Law students and law schools are a critical component of increasing access to justice and ensuring low-income Texans receive assistance with their civil legal needs. Exposing law students to the civil legal needs of low-income people while they are still in school raises the likelihood that they will help low-income populations through pro bono work or employment at a legal aid office after graduation. Further, raising awareness among students about the critical shortage of funds for legal aid increases the chance that they will are more likely to contribute money and advocate for increased funding for access to justice initiatives.
With the help of law school students, faculty, and staff, the Commission partners with each Texas law school to expand the delivery of legal services in Texas.
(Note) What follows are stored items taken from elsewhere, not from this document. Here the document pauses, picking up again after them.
(** [super.f()] in the leaf is the second script's [f]. *)
Lemma merge_chain_dispatch_witness :
  map method_name (program_functions merged_three) = ["@super0.f"; "@super0.g"; "@super1.f"; "g"; "f"] /\
  exists f, program_functions merged_three !! 2%nat = Some f /\
    super_of (chain merged_three) "f" 2 = Some (mkOrigin 1 (method_name f)).
Proof.
  split; [by vm_compute|].
  assert (E : merge_chain three_scripts = Ok merged_three) by by vm_compute.
  assert (Hl : (2 <= length three_scripts)%nat) by (unfold three_scripts; cbn [length]; lia).
  pose proof (merge_chain_dispatch three_scripts merged_three Hl E) as [_ H]. clear E.
  assert (Hk : exists d, decls three_scripts !! 2%nat = Some (1%nat, d) /\ method_name d = "f").
  { eexists. split; vm_compute; reflexivity. }
  assert (Hall : Forall (fun y : nat * FunctionDecl => (2 <= y.1)%nat) (drop 3 (decls three_scripts))).
  { vm_compute. repeat constructor. }
  destruct Hk as (d & Hk & Hd). destruct (H _ _ _ Hk) as (f & Hf & _ & _ & _ & _ & Hs). exists f. split; [exact Hf|].
  rewrite <- Hd. apply (Hs 2%nat); [lia|]. intros y Hy _. rewrite Forall_forall in Hall. by apply Hall.
Defined.

End ChainFacts.
Lemma start_same gs gs' k : Forall2 (fun g g' => length g' = length g) gs gs' -> start gs' k = start gs k.
Proof.
  intros Hl. revert k. induction Hl as [|g g' gs gs' E Hl IH]; intros [|k]; try done. cbn [start]. by rewrite E, IH.
Qed.

Lemma cut_same_length gs gs' : lengthened gs gs' -> Forall2 (fun g g' => length g' = length g) gs (cut gs gs').
Proof. induction 1 as [|g g' gs gs' Hg Hl IH]; constructor; [by apply length_cut|done]. Qed.

Lemma length_lengthen g w : length (lengthen g w) = S (length g).
Proof. unfold lengthen. rewrite length_app, length_insert. cbn. lia. Qed.

Lemma cut_lengthen gs gs' k g w :
  lengthened gs gs' -> gs !! k = Some g ->
  cut gs (<[k := lengthen g w]> gs') = <[k := <[length g - 1 := replaced w]> g]> (cut gs gs').
Proof.
  intros Hl. revert k. induction Hl as [|g0 g0' gs gs' Hg Hl IH]; intros [|k] Hk; try done.
  - injection Hk as ->. cbn. f_equal. unfold lengthen. apply take_app_length'. by rewrite length_insert.
  - cbn. f_equal. by apply IH.
Qed.

Lemma lengthened_lengthen gs gs' k g w :
  lengthened gs gs' -> gs !! k = Some g -> lengthened gs (<[k := lengthen g w]> gs').
Proof.
  intros Hl Hk. apply Forall2_same_length_lookup. pose proof (Forall2_length _ _ _ Hl) as Hlen. split; [by rewrite length_insert|].
  intros j x y Hx Hy. destruct (decide (j = k)) as [->|Hne].
  - rewrite list_lookup_insert_eq in Hy by (rewrite <- Hlen; by eapply lookup_lt_Some). simplify_eq.
    right. apply length_lengthen.
  - rewrite list_lookup_insert_ne in Hy by done. exact (Forall2_lookup_lr _ _ _ _ _ _ Hl Hx Hy).
Qed.

Lemma inserted_lengthen off gs gs' k g w :
  lengthened gs gs' -> gs !! k = Some g -> gs' !! k = Some g ->
  inserted off gs (<[k := lengthen g w]> gs') ≡ₚ (off + start gs (S k), appended w) :: inserted off gs gs'.
Proof.
  intros Hl. revert off k. induction Hl as [|g0 g0' gs gs' Hg Hl IH]; intros off [|k] Hk Hk'; try done.
  - injection Hk as ->. injection Hk' as ->. cbn [insert list_insert inserted start].
    unfold lengthen. rewrite lookup_app_r by (rewrite length_insert; lia). rewrite length_insert, Nat.sub_diag. cbn [lookup list_lookup].
    rewrite (lookup_ge_None_2 g) by lia. cbn [app]. by rewrite start_0, Nat.add_0_r.
  - cbn in Hk, Hk'. cbn [insert list_insert inserted start]. change (list_insert k (lengthen g w) gs') with (<[k := lengthen g w]> gs').
    rewrite (IH (off + 4 * length g0) k Hk Hk'). rewrite <- Permutation_middle. rewrite Nat.add_assoc. done.
Qed.

Lemma label_offset_set_label id off g id' :
  (0 <= id)%Z -> (0 <= id')%Z ->
  label_offset (set_label id off g).1 id' = (if decide (id' = id) then Some off else label_offset g id').
Proof.
  intros Hid Hid'. unfold label_offset, set_label, mmodify. cbn [fst m_label_offsets set_labels].
  set (n := Z.to_nat id). set (l := m_label_offsets g). case_decide as E.
  - subst id'. fold n. rewrite list_lookup_insert_eq; [done|]. rewrite length_app, length_replicate. lia.
  - rewrite list_lookup_insert_ne by (unfold n; lia). destruct (decide (Z.to_nat id' < length l)) as [Hlt|Hge].
    + by rewrite lookup_app_l.
    + rewrite lookup_app_r, (lookup_ge_None_2 l) by lia. cbn. destruct (replicate _ _ !! _) as [x|] eqn:Ex; [|done].
      apply lookup_replicate_1 in Ex as [-> _]. done.
Qed.

Lemma length_set_label id off g :
  length (m_label_offsets (set_label id off g).1) = Nat.max (length (m_label_offsets g)) (Z.to_nat id + 1).
Proof. unfold set_label, mmodify. cbn. rewrite length_insert, length_app, length_replicate. lia. Qed.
Through internships and pro bono opportunities, law students can help many people in need. The Commission also works with law schools to develop curriculum that exposes students to access to justice issues and collaborates with legal educators to provide training to both law students and the broader legal community.
ATJ Internship Program
The Access to Justice Internship Program provides a unique opportunity for law students to participate in internships with non-profit providers of civil legal services. These internships educate students about the civil legal needs of low-income people in underserved communities and provide future lawyers with skills to address these problems. Students can apply for stipends for fall, spring, or summer internships. Visit our ATJ Internship Program page to learn more and apply.
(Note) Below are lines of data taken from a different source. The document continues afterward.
(** The tables after the flagged uses were lengthened. *)
Lemma tables_relaxed b flags t :
  WF U b -> (forall i, flags !! i = Some true -> can_relax U b i) -> mid_table U b flags t ->
  table_ok U (fold_left relax_at (chosen_of flags) b) t.
Proof.
  intros Hwf Hf Hm. assert (Forall (can_relax U b) (chosen_of flags)) as Hc
    by (apply Forall_forall; intros i Hi%elem_of_chosen; by apply Hf).
  pose proof (NoDup_chosen flags) as Hnd. set (b' := fold_left relax_at (chosen_of flags) b).
  pose proof (relax_list_unused U _ b Hnd Hwf Hc) as Hun. fold b' in Hun.
  destruct Hm as [[(wide & Hr & Ht) Hq]|[[Hr Ht] [Hc0 Hq]]].
  - exists wide. split; [done|]. intros Hc0. destruct (Ht Hc0) as (k & d & j & Hd & Hj & Hfd & Hu1 & Hu2 & He). exists k, d, j.
    destruct (Hun k Hu1) as [? ->], (Hun (S k) Hu2) as [? ->]. split_and!; try done.
    intros n Hn. destruct (He n Hn) as (u & gr & w & Hat & Hrest). exists u, gr, w. split; [|done].
    apply (relax_list_kept U); [done..| |lia|done]. rewrite elem_of_chosen, (Hq n Hn). done.
  - exists true. split; [done|]. intros _. destruct (Ht Hc0) as (k & d & j & Hd & Hj & Hfd & Hu1 & Hu2 & He). exists k, d, j.
    destruct (Hun k Hu1) as [? ->], (Hun (S k) Hu2) as [? ->]. split_and!; try done.
    intros n Hn. destruct (He n Hn) as (u & gr & w & Hat & Eg & Ew & Hl & Hw). exists u, (lengthen gr w), far_base.
    split; [|rewrite length_lengthen, Hl; done]. apply (relax_list_jump U); [done..| |done|done]. by apply elem_of_chosen, Hq.
Qed.

Lemma relax_round_steps a g :
  WF U a -> TablesWF U a tables -> represents a tables g ->
  exists a', WF U a' /\ TablesWF U a' tables /\ rtc (asm_step U tables) a a' /\
  ((exists g', relax_round g = Ok (inr g') /\ represents a' tables g'
      /\ forall i u gr w, use_at a' i u gr w -> in_reach a' u w = true)
   \/ (exists g', relax_round g = Ok (inl g') /\ represents a' tables g' /\ measure U a' < measure U a)).
Proof.
  intros Hwf [Hok Hap] Hrep. pose proof Hrep as [Hcode Hpos].
  destruct (relax_flags U a tables g Hwf Hrep) as (flags & Eflags & Hlen & Hflag).
  pose proof (pos_uses _ _ _ _ _ Hpos) as Huses.
  assert (widening U a flags (m_code g) a) as Hw.
  { constructor; try done; [|by apply Forall2_same_length_lookup; split; [done|]; intros; simplify_eq].
    intros i Hi. destruct (lookup_lt_is_Some_2 (uses a) i) as [u Hu]; [rewrite <- Hlen; by eapply lookup_lt_Some|].
    destruct (wf_use _ _ Hwf i u Hu) as (_ & gr & w & Hat). rewrite (Hflag _ _ _ _ Hat) in Hi. injection Hi as Hi%negb_true_iff.
    split; [destruct (decide (i < U)) as [|HU]; [done|]; by rewrite (skip_in_reach U a i u gr w) in Hi by (done || lia)|].
    exists u, gr, w. split; [done|]. unfold in_reach in Hi. destruct (displacement a u); [|done]. by destruct (branchy w). }
  destruct (widen_tables U a g Huses tables tables [] flags (m_code g) a (reflexivity _) Hw (Forall_nil_2 _) Hok Hap)
    as (flags' & b & Ewide & Hwd & Hmid & Hmono & Hsteps).
  pose proof (wd_wf _ _ _ _ _ Hwd) as Hwfb. pose proof (wd_flags _ _ _ _ _ Hwd) as Hfl. cbn [app] in Hmid.
  assert (Hposb : positioned (groups b) b (uses b) tables (set_code (code_of (concat (groups b))) g)).
  { rewrite (wd_uses _ _ _ _ _ Hwd). eapply positioned_same; [apply (wd_start _ _ _ _ _ Hwd)|apply (wd_others _ _ _ _ _ Hwd)|exact Hpos]. }
  set (chosen := chosen_of flags'). set (st0 := mkRelaxing (set_code (code_of (concat (groups b))) g) [] []).
  assert (Hip : in_progress (groups b) b (uses b) tables st0).
  { constructor; cbn [gen insertions relaxed_branches st0 m_code set_code fold_left]; [apply lengthened_refl|by rewrite cut_refl|by rewrite inserted_refl|done|done]. }
  assert (Hcan : Forall (can_relax U b) chosen) by (apply Forall_forall; intros i Hi%elem_of_chosen; by apply Hfl).
  destruct (relax_uses U (groups b) tables chosen b (uses b) st0 Hip Hwfb (wf_count _ _ Hwfb) (Forall_nil_2 _) (NoDup_chosen _))
    as (us' & st' & Euse & Hip' & Hins & Hrel & Hsame).
  { eapply Forall_impl; [exact Hcan|]. intros i (Hi & u & gr & w & Hat & Hb). split_and!; [done|apply not_elem_of_nil|].
    exists u, gr, w. pose proof Hat as (? & ? & ?). by split_and!. }
  set (a' := fold_left relax_at chosen b) in *. destruct (relax_list_steps U chosen b (NoDup_chosen _) Hwfb Hcan) as [Hst Hm]. fold a' in Hst, Hm.
  assert (Hround : relax_round g = if length chosen =? 0 then Ok (inr (gen st')) else Ok (inl (end_of_round st'))).
  { unfold relax_round. rewrite Eflags. cbn [obind]. rewrite (pos_tables _ _ _ _ _ Hpos), Ewide. cbn [obind]. fold (chosen_of flags') chosen st0. rewrite Euse. cbn [obind].
    cbn [insertions st0 length] in Hins. rewrite Hins, Nat.add_0_l. destruct (length chosen =? 0); [done|]. done. }
  pose proof (relax_steps_WF U b a' Hwfb Hst) as Hwf'.
  exists a'. split_and!; [done| |etransitivity; [exact Hsteps|by apply relax_steps_asm]|].
  { split; [|done]. eapply Forall_impl; [exact Hmid|]. intros t Ht. by apply tables_relaxed. }
  rewrite Hround. destruct (Nat.eqb_spec (length chosen) 0) as [E|E].
  - left. apply nil_length_inv in E. unfold a' in *. rewrite E in *. cbn [ofold fold_left] in *. injection Euse as <-. cbn [gen st0].
    eexists. split; [done|]. split; [by split|]. intros i u gr w Hat.
    pose proof (proj1 (wd_at _ _ _ _ _ Hwd i u gr w) Hat) as Hata.
    assert (in_reach b u w = in_reach a u w) as ->.
    { unfold in_reach, displacement. destruct (wd_others _ _ _ _ _ Hwd) as (_ & -> & _).
      destruct (labels a !! u_label u); cbn; [|done]. by rewrite !(wd_start _ _ _ _ _ Hwd). }
    pose proof (Hflag i u gr w Hata) as Hf. destruct (in_reach a u w) eqn:Er; [done|]. cbn in Hf. apply Hmono in Hf.
    apply elem_of_chosen in Hf. fold chosen in Hf. rewrite E in Hf. by apply elem_of_nil in Hf.
  - right. eexists. split; [done|]. split; [|rewrite <- (wd_measure _ _ _ _ _ Hwd); lia].
    apply (end_represents U (groups b) tables a' us' st'); [done|done|done| |].
    + eapply Forall_impl; [apply (wf_lengths _ _ Hwfb)|]. cbn. lia.
    + intros j u Hj Hu. rewrite Hsame in Hu by (pose proof (wf_count _ _ Hwfb); lia).
      destruct (wf_use _ _ Hwfb j u Hu) as (_ & gr & w & _ & Hg & Hgw). split; [apply lookup_lt_Some in Hg; lia|].
      right. exists gr. split; [done|]. by eapply lookup_lt_Some.
Qed.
The Commission believes that educating law students about access to justice issues should be a fundamental component of their education. Minor curriculum changes can be easily made to highlight access to justice issues. For example, law school curriculum tends to describe cases in which the litigants are represented by a lawyer on each side. Discussing the same legal principle by using a case that involves an indigent litigant or a self-represented litigant opens the door to a conversation on access to justice issues. Students begin to think about what it would be like for someone to navigate the judicial system without an attorney or without the funds to pay the cost associated with filing the law suit. We regularly seek out and promote innovative ways to bring access to justice issues to students.
Law Student Pro Bono College
In 2013, the State Bar of Texas established the Law Student Pro Bono College to recognize law students who performed 50 or more hours of pro bono work within the year. To be admitted to the Law Student Pro Bono College, students must:
1. Be enrolled in a Texas law school and be in good academic standing;
2. Complete at least 50 hours of pro bono work per year (September 1 – August 31); and
3. Complete an application documenting all hours performed.